Bagging (von engl. Bootstrap aggregating) ist eine Methode um Vorhersagen aus verschiedenen Regressions- oder Klassifikationsmodellen zu kombinieren und wurde von Leo Breiman entwickelt.[1]. Die Ergebnisse der Modelle werden dann im einfachsten Fall gemittelt, d.h. das Ergebnis jeder Modellvorhersage geht mit gleichen Gewicht in die Vorhersage ein.

Im Idealfall zieht man B Stichproben des Umfanges n aus der Grundgesamtheit und erstellt B Vorhersagemodelle m_i (i=1, \dots, B). Für einen Wert x ergeben sich dann B Vorhersagewerte m_i(x). Ist der Vorhersagewert eine Klassenzugehörigkeit, dann könnte die am häufigsten vorhergesagte Klasse als Vorhersagewert m_B(x) genommen werden.

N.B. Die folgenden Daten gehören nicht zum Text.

(** * zenchi-keep: notification scheduling, settings and offline cache

    A shallow embedding of the parts of the zenchi-keep sources that the
    specification's testable properties talk about, with the properties
    stated and proved over the embedding.

    Conventions.
    - JavaScript strings are [string] (8-bit code units); numbers that the
      code only uses as integers are [Z]; [NaN] is [None].
    - A [Date] is its epoch-millisecond value; the local time zone has a
      constant offset (no daylight-saving transition), see [Module Clock].
    - Module-level mutable objects ([Map]s of timers, caches, the
      [localStorage]) are explicit state, threaded through the functions. *)

From stdpp Require Import base numbers strings list gmap option pretty sorting.
From Stdlib Require Import ZArith Lia Ascii String.

Local Open Scope string_scope.
Local Open Scope Z_scope.

(** ** JavaScript primitives used by the sources *)

Module JS.

Definition code (c : ascii) : Z := Z.of_N (N_of_ascii c).

(** Decimal digit value of a character, [None] when it is not a digit. *)
Definition digit_val (c : ascii) : option Z :=
  let n := code c in
  if (48 <=? n) && (n <=? 57) then Some (n - 48) else None.

(** Hexadecimal digit value ([0-9a-fA-F]). *)
Definition hex_val (c : ascii) : option Z :=
  let n := code c in
  if (48 <=? n) && (n <=? 57) then Some (n - 48)
  else if (97 <=? n) && (n <=? 102) then Some (n - 87)
  else if (65 <=? n) && (n <=? 70) then Some (n - 55)
  else None.

(** [StrWhiteSpaceChar] restricted to 8-bit code units: TAB, LF, VT, FF,
    CR, SP and NBSP. *)
Definition is_white (c : ascii) : bool :=
  let n := code c in
  ((9 <=? n) && (n <=? 13)) || (n =? 32) || (n =? 160).

Fixpoint trim_start (s : string) : string :=
  match s with
  | String c r => if is_white c then trim_start r else s
  | EmptyString => s
  end.

(** The longest prefix of radix digits, read most significant first. *)
Fixpoint digits_go (radix : Z) (val : ascii -> option Z) (acc : Z)
    (s : string) : Z :=
  match s with
  | String c r =>
      match val c with
      | Some d => digits_go radix val (acc * radix + d) r
      | None => acc
      end
  | EmptyString => acc
  end.

(** [parseInt(s)] with no radix argument: leading white space is skipped,
    a sign is read, a [0x]/[0X] prefix selects radix 16, and the longest
    digit prefix is the value; no digit at all is [NaN].  The result is
    the exact integer; JavaScript rounds it to a double, which is
    monotone, fixes every integer of magnitude below 2^53 and maps no
    non-zero integer to zero, so the tests and clamps below agree. *)
Definition parseInt (s : string) : option Z :=
  let s1 := trim_start s in
  let '(sign, s2) :=
    match s1 with
    | String "-" r => (-1, r)
    | String "+" r => (1, r)
    | _ => (1, s1)
    end in
  let '(radix, val, s3) :=
    match s2 with
    | String "0" (String "x" r) => (16, hex_val, r)
    | String "0" (String "X" r) => (16, hex_val, r)
    | _ => (10, digit_val, s2)
    end in
  match s3 with
  | String c _ =>
      match val c with
      | Some _ => Some (sign * digits_go radix val 0 s3)
      | None => None
      end
  | EmptyString => None
  end.

(** [s.startsWith(p)] *)
Fixpoint startsWith (p s : string) : bool :=
  match p, s with
  | EmptyString, _ => true
  | String a p', String b s' => if decide (a = b) then startsWith p' s' else false
  | String _ _, EmptyString => false
  end.

(** [s.includes(p)] *)
Fixpoint includes (p s : string) : bool :=
  startsWith p s ||
  match s with
  | String _ s' => includes p s'
  | EmptyString => false
  end.

(** [s.substring(n)] for [0 <= n]. *)
Fixpoint substring_from (n : nat) (s : string) : string :=
  match n, s with
  | O, _ => s
  | S n', String _ s' => substring_from n' s'
  | S _, EmptyString => EmptyString
  end.

(** [s.split(sep)] for a one-character separator. *)
Fixpoint split_go (sep : ascii) (cur : string) (s : string) : list string :=
  match s with
  | EmptyString => [String.rev cur]
  | String c r =>
      if decide (c = sep) then String.rev cur :: split_go sep EmptyString r
      else split_go sep (String c cur) r
  end.

Definition split (sep : ascii) (s : string) : list string :=
  split_go sep EmptyString s.

(** [s.trim()]: white space is dropped at both ends. *)
Fixpoint trim_end (s : string) : string :=
  match s with
  | EmptyString => EmptyString
  | String c r =>
      match trim_end r with
      | EmptyString => if is_white c then EmptyString else String c EmptyString
      | r' => String c r'
      end
  end.

Definition trim (s : string) : string := trim_end (trim_start s).

(** [a < b] on strings: the code units are compared from the left. *)
Fixpoint ltb (a b : string) : bool :=
  match a, b with
  | _, EmptyString => false
  | EmptyString, String _ _ => true
  | String x a', String y b' =>
      if code x <? code y then true
      else if code x =? code y then ltb a' b' else false
  end.

(** [!(b < a)]: the order in which [sort()] without a comparator leaves
    strings. *)
Definition le (a b : string) : Prop := ltb b a = false.

Global Instance le_dec (a b : string) : Decision (le a b).
Proof. unfold le. apply _. Defined.

End JS.

(** ** GET /api/bookmarks: the effective page size
    (src/app/api/bookmarks/route.ts) *)

Module BookmarksRoute.

(** [searchParams.get('pageSize') || '10']: [null] and the empty string
    are falsy. *)
Definition pageSizeParam (q : option string) : string :=
  match q with
  | Some EmptyString => "10"
  | Some s => s
  | None => "10"
  end.

(** [parseInt(pageSizeParam) || 10]: [NaN] and [0] are falsy. *)
Definition parsedOrDefault (q : option string) : Z :=
  match JS.parseInt (pageSizeParam q) with
  | Some n => if n =? 0 then 10 else n
  | None => 10
  end.

(** [Math.min(Math.max(parseInt(pageSizeParam) || 10, 1), 100)] *)
Definition pageSize (q : option string) : Z :=
  Z.min (Z.max (parsedOrDefault q) 1) 100.

End BookmarksRoute.

(** ** Dates in a zone of constant offset

    A [Date] is the number of milliseconds since the epoch.  [tz] is the
    offset of local time from UTC in milliseconds; it does not change over
    the instants considered. *)

Module Clock.

Definition msPerSecond : Z := 1000.
Definition msPerMinute : Z := 60000.
Definition msPerHour : Z := 3600000.
Definition msPerDay : Z := 86400000.

Section Zone.
Variable tz : Z.

(** Local day number and millisecond within the local day. *)
Definition localDay (t : Z) : Z := (t + tz) / msPerDay.
Definition msOfDay (t : Z) : Z := (t + tz) mod msPerDay.

Definition getHours (t : Z) : Z := msOfDay t / msPerHour.
Definition getMinutes (t : Z) : Z := (msOfDay t mod msPerHour) / msPerMinute.

(** [d.setHours(h, m, s, ms)]: same local day, the given time of day. *)
Definition setHours (t h m s ms : Z) : Z :=
  localDay t * msPerDay - tz
  + h * msPerHour + m * msPerMinute + s * msPerSecond + ms.

(** [d.setDate(d.getDate() + 1)]: the same time of day on the next local
    day (a day of month past the end of the month carries over). *)
Definition setDate_next (t : Z) : Z := t + msPerDay.

End Zone.

End Clock.

(** ** Schedule entries *)

Module Entry.

Definition in_range (lo hi c : ascii) : bool :=
  (JS.code lo <=? JS.code c) && (JS.code c <=? JS.code hi).

(** [/^([0-1][0-9]|2[0-3]):[0-5][0-9]$/.test(s)] *)
Definition timeRegex_test (s : string) : bool :=
  match s with
  | String a (String b (String c (String d (String e EmptyString)))) =>
      ((in_range "0" "1" a && in_range "0" "9" b)
       || (bool_decide (a = "2"%char) && in_range "0" "3" b))
      && bool_decide (c = ":"%char)
      && in_range "0" "5" d && in_range "0" "9" e
  | _ => false
  end.

(** [Number(s)] on the strings the schedule code meets: a non-empty run of
    decimal digits is its value.  [None] is [NaN] or a numeric literal in
    another form (sign, radix prefix, fraction, exponent, white space),
    none of which a validated entry contains. *)
Definition Number (s : string) : option Z :=
  match s with
  | EmptyString => None
  | String _ _ =>
      if forallb (fun c => bool_decide (is_Some (JS.digit_val c)))
           (list_ascii_of_string s)
      then Some (JS.digits_go 10 JS.digit_val 0 s)
      else None
  end.

(** [const [hours, minutes] = time.split(':').map(Number)] *)
Definition hoursMinutes (time : string) : option (Z * Z) :=
  match JS.split ":" time with
  | h :: m :: _ =>
      match Number h, Number m with
      | Some hv, Some mv => Some (hv, mv)
      | _, _ => None
      end
  | _ => None
  end.

(** Two-digit rendering, and the entry "HH:MM" of an hour and a minute. *)
Definition digit (n : Z) : ascii := ascii_of_N (Z.to_N (48 + n)).
Definition two (n : Z) : string :=
  String (digit (n / 10)) (String (digit (n mod 10)) EmptyString).
Definition hhmm (h m : Z) : string := two h +:+ ":" +:+ two m.

(** The minute of the day that a well-formed entry stands for. *)
Definition denotes (e : string) (x : Z) : Prop :=
  exists h m, 0 <= h < 24 /\ 0 <= m < 60 /\ e = hhmm h m /\ x = h * 60 + m.

End Entry.

(** ** Next occurrence of a schedule entry *)

Module Scheduler.
Import Clock.

(** Outcome of [calculateNextNotificationTime]. *)
Inductive next :=
  | Null                (* no schedule *)
  | At (t : Z)          (* the next notification time *)
  | NotANumber.         (* some entry has no plain decimal reading *)

Section Zone.
Variable tz : Z.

Im Regressionsfall ergibt sich der Vorhersagewert als

m^B(x) = \tfrac1B m_1(x) + \cdots + \tfrac1B m_B(x)

oder allgemein mit Gewichten w_i

m^B(x) = w_1 m_1(x) + \cdots + w_B m_B(x).

Die Gewichte, sowohl im Klassifikations- als auch im Regressionsfall, könnten z. B. von der Qualität der Modellvorhersage abhängen, d. h. „gute“ Modelle gehen mit einem größeren Gewicht ein als „schlechte“ Modelle.

Das Bagging führt im Fall von instabilen Modellen, d. h. Modelle, in denen sich die Struktur stark in Abhängigkeit von den Stichprobendaten ändert (siehe z. B. Classification and Regression Trees) meist zu deutlich verbesserten Vorhersagen.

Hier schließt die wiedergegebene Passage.